### What this task involves
Of the records that follow, copy only the lines from the line containing "Definition TaskMgmtReq_UnmarshalBHS (bhs" to the line containing "Lemma TaskMgmtReq_roundtrip p", both included, exactly as written.

Top of Supplied material

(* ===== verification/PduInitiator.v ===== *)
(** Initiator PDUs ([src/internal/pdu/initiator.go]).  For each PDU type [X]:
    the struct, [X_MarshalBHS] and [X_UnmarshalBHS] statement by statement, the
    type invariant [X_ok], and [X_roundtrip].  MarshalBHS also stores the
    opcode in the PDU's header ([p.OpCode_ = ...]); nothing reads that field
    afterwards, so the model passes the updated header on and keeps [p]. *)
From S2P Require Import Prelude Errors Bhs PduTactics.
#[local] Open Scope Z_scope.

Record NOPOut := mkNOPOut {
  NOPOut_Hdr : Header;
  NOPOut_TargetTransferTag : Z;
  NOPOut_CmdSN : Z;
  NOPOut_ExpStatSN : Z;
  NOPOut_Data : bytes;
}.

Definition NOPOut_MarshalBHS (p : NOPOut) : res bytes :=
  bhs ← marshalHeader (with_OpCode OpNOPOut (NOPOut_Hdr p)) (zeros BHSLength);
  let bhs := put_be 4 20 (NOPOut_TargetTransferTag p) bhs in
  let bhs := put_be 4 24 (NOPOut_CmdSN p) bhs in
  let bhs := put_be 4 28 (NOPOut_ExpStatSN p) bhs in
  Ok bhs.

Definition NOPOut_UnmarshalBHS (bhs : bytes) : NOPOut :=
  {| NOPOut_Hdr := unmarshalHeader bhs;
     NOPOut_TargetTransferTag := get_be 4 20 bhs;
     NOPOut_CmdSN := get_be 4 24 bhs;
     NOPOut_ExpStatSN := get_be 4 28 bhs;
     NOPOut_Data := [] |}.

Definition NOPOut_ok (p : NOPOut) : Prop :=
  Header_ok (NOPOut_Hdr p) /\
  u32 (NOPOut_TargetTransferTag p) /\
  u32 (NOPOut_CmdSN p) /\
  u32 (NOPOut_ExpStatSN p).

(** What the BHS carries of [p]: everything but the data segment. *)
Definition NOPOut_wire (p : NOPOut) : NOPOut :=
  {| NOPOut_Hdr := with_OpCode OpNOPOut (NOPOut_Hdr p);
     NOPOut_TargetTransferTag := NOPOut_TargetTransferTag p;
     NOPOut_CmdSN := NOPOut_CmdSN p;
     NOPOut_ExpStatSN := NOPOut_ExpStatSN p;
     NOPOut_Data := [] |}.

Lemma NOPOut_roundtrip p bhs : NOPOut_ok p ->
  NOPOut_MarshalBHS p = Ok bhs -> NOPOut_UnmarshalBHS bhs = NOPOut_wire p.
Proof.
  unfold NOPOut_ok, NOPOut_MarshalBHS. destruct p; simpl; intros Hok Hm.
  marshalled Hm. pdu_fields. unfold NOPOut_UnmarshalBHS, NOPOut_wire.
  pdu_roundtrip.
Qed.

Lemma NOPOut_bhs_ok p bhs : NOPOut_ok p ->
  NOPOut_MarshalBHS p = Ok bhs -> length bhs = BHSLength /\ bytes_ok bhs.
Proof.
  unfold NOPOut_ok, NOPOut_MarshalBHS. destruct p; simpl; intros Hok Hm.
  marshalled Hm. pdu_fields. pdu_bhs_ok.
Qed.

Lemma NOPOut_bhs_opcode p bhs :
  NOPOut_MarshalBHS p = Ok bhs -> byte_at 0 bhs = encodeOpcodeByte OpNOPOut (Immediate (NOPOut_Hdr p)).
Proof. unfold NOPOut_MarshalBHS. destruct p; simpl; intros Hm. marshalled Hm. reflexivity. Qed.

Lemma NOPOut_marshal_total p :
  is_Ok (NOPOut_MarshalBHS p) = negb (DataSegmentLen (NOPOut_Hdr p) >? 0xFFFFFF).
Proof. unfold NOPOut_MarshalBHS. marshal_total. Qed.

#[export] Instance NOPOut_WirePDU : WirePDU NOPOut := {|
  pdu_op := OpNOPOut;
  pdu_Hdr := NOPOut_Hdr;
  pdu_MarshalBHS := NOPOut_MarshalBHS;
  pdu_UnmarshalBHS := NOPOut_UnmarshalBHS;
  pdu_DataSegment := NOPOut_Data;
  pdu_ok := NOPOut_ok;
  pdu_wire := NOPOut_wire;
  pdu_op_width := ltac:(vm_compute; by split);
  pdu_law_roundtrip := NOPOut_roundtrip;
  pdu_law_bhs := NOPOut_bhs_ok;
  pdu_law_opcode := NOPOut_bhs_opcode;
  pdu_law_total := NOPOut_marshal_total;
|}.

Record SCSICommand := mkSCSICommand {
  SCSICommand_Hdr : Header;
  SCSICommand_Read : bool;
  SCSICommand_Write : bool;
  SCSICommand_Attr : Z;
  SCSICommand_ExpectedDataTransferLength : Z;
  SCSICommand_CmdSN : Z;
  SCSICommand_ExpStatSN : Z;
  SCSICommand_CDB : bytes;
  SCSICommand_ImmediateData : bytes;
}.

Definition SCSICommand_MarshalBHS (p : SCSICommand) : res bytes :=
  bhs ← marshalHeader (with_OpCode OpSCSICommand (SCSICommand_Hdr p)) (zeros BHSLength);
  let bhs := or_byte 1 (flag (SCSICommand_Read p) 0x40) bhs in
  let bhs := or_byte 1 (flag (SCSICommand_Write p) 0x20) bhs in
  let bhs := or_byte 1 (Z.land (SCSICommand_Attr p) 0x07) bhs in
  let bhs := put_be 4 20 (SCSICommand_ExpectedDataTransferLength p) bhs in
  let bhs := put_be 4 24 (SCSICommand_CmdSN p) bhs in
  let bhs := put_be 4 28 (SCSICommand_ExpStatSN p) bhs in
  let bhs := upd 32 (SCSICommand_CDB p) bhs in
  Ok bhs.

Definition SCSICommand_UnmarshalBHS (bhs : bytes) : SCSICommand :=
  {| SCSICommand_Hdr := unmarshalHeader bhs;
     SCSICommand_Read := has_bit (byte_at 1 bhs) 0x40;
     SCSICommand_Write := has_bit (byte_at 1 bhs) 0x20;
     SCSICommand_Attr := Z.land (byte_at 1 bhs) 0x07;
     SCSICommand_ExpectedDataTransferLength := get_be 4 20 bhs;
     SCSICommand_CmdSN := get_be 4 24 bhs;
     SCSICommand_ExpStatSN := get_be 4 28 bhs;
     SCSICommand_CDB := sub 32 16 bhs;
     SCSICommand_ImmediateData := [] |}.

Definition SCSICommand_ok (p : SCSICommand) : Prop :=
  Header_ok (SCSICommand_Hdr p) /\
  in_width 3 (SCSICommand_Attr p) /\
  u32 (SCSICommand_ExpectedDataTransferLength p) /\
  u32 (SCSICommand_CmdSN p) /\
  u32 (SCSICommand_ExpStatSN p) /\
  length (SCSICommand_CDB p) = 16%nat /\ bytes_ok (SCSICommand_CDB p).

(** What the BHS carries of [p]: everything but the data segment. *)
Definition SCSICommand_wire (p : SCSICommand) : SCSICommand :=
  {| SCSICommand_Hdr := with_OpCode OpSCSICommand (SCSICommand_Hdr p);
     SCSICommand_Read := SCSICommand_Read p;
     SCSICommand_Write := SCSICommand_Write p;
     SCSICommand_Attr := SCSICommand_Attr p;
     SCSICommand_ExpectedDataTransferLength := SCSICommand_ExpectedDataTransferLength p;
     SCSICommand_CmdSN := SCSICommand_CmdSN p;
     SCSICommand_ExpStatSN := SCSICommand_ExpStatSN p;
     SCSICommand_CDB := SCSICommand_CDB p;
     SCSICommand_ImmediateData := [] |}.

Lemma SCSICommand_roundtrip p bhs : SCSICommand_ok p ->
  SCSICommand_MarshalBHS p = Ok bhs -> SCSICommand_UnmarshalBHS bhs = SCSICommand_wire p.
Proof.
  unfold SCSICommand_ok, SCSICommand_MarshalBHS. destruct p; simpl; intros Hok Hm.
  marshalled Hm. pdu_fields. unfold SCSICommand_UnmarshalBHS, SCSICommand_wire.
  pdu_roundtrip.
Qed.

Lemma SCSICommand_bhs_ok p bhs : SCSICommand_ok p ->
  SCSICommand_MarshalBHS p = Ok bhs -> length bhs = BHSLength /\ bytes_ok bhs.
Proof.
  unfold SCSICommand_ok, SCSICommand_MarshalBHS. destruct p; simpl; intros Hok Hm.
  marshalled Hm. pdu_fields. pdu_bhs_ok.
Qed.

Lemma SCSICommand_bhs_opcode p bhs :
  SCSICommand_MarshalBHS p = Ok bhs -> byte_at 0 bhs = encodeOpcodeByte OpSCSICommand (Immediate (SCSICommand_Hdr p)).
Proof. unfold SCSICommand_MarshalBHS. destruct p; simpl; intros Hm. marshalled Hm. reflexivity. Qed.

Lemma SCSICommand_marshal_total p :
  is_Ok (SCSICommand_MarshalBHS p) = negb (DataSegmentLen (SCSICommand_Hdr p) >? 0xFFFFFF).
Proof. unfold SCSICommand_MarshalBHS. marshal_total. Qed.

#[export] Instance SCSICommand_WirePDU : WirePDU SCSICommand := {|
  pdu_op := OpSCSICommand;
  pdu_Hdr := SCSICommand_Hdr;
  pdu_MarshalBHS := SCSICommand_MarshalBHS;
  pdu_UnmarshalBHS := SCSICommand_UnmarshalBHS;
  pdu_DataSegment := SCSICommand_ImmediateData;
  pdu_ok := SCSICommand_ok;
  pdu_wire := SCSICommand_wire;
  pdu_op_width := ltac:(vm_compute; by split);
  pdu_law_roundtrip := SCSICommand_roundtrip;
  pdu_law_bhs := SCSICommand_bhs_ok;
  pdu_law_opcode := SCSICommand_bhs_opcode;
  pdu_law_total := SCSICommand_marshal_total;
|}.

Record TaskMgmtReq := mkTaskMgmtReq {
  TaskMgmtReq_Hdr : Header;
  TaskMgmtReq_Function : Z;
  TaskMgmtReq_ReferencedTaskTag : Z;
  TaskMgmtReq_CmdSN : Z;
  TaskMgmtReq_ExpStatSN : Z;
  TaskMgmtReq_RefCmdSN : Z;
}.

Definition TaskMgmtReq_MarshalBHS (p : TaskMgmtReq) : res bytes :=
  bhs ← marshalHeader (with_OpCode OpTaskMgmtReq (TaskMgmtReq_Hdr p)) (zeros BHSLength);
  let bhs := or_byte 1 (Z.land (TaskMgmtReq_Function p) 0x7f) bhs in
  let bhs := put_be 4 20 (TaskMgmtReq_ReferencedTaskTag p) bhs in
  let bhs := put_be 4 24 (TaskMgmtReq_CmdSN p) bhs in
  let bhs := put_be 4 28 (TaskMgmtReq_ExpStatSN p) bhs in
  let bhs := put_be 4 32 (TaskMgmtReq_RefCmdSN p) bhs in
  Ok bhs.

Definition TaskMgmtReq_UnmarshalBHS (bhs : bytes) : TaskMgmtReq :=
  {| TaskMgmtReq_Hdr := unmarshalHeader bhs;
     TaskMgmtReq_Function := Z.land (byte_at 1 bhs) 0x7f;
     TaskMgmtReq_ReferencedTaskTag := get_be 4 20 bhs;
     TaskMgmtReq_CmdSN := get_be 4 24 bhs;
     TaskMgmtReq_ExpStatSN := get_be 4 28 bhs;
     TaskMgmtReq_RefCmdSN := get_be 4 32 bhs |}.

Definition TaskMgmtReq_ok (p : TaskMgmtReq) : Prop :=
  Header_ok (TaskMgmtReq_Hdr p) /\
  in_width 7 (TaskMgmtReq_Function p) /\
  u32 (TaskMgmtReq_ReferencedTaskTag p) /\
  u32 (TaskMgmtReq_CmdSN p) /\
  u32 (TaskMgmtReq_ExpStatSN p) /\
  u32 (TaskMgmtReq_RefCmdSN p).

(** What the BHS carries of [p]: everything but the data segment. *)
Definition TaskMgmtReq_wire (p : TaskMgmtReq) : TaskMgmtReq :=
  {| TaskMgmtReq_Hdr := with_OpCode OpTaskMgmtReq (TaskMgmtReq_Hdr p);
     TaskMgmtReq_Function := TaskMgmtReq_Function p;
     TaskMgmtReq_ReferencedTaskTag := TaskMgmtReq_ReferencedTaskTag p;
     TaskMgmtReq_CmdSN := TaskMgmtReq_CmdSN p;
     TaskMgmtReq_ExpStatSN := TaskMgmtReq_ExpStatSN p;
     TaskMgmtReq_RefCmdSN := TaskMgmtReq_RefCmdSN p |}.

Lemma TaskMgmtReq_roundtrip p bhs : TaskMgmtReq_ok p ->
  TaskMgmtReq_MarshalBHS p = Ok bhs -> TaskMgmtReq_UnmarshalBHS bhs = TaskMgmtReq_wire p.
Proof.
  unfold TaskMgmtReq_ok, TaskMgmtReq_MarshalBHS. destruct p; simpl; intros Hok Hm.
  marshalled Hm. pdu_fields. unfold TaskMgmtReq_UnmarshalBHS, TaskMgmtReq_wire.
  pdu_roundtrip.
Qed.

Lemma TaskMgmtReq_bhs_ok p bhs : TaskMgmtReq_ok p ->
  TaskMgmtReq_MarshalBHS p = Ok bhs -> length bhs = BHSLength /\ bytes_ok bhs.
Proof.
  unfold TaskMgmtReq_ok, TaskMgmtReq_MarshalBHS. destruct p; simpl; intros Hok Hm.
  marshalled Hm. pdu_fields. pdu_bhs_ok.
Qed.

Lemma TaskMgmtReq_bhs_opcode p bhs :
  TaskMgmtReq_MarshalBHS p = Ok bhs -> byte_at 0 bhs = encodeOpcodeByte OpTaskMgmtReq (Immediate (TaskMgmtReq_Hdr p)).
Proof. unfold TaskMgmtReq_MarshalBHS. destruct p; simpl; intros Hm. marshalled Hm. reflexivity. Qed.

Bottom of Supplied material

### Response area
Definition TaskMgmtReq_UnmarshalBHS (bhs : bytes) : TaskMgmtReq :=
  {| TaskMgmtReq_Hdr := unmarshalHeader bhs;
     TaskMgmtReq_Function := Z.land (byte_at 1 bhs) 0x7f;
     TaskMgmtReq_ReferencedTaskTag := get_be 4 20 bhs;
     TaskMgmtReq_CmdSN := get_be 4 24 bhs;
     TaskMgmtReq_ExpStatSN := get_be 4 28 bhs;
     TaskMgmtReq_RefCmdSN := get_be 4 32 bhs |}.

Definition TaskMgmtReq_ok (p : TaskMgmtReq) : Prop :=
  Header_ok (TaskMgmtReq_Hdr p) /\
  in_width 7 (TaskMgmtReq_Function p) /\
  u32 (TaskMgmtReq_ReferencedTaskTag p) /\
  u32 (TaskMgmtReq_CmdSN p) /\
  u32 (TaskMgmtReq_ExpStatSN p) /\
  u32 (TaskMgmtReq_RefCmdSN p).

(** What the BHS carries of [p]: everything but the data segment. *)
Definition TaskMgmtReq_wire (p : TaskMgmtReq) : TaskMgmtReq :=
  {| TaskMgmtReq_Hdr := with_OpCode OpTaskMgmtReq (TaskMgmtReq_Hdr p);
     TaskMgmtReq_Function := TaskMgmtReq_Function p;
     TaskMgmtReq_ReferencedTaskTag := TaskMgmtReq_ReferencedTaskTag p;
     TaskMgmtReq_CmdSN := TaskMgmtReq_CmdSN p;
     TaskMgmtReq_ExpStatSN := TaskMgmtReq_ExpStatSN p;
     TaskMgmtReq_RefCmdSN := TaskMgmtReq_RefCmdSN p |}.

Lemma TaskMgmtReq_roundtrip p bhs : TaskMgmtReq_ok p ->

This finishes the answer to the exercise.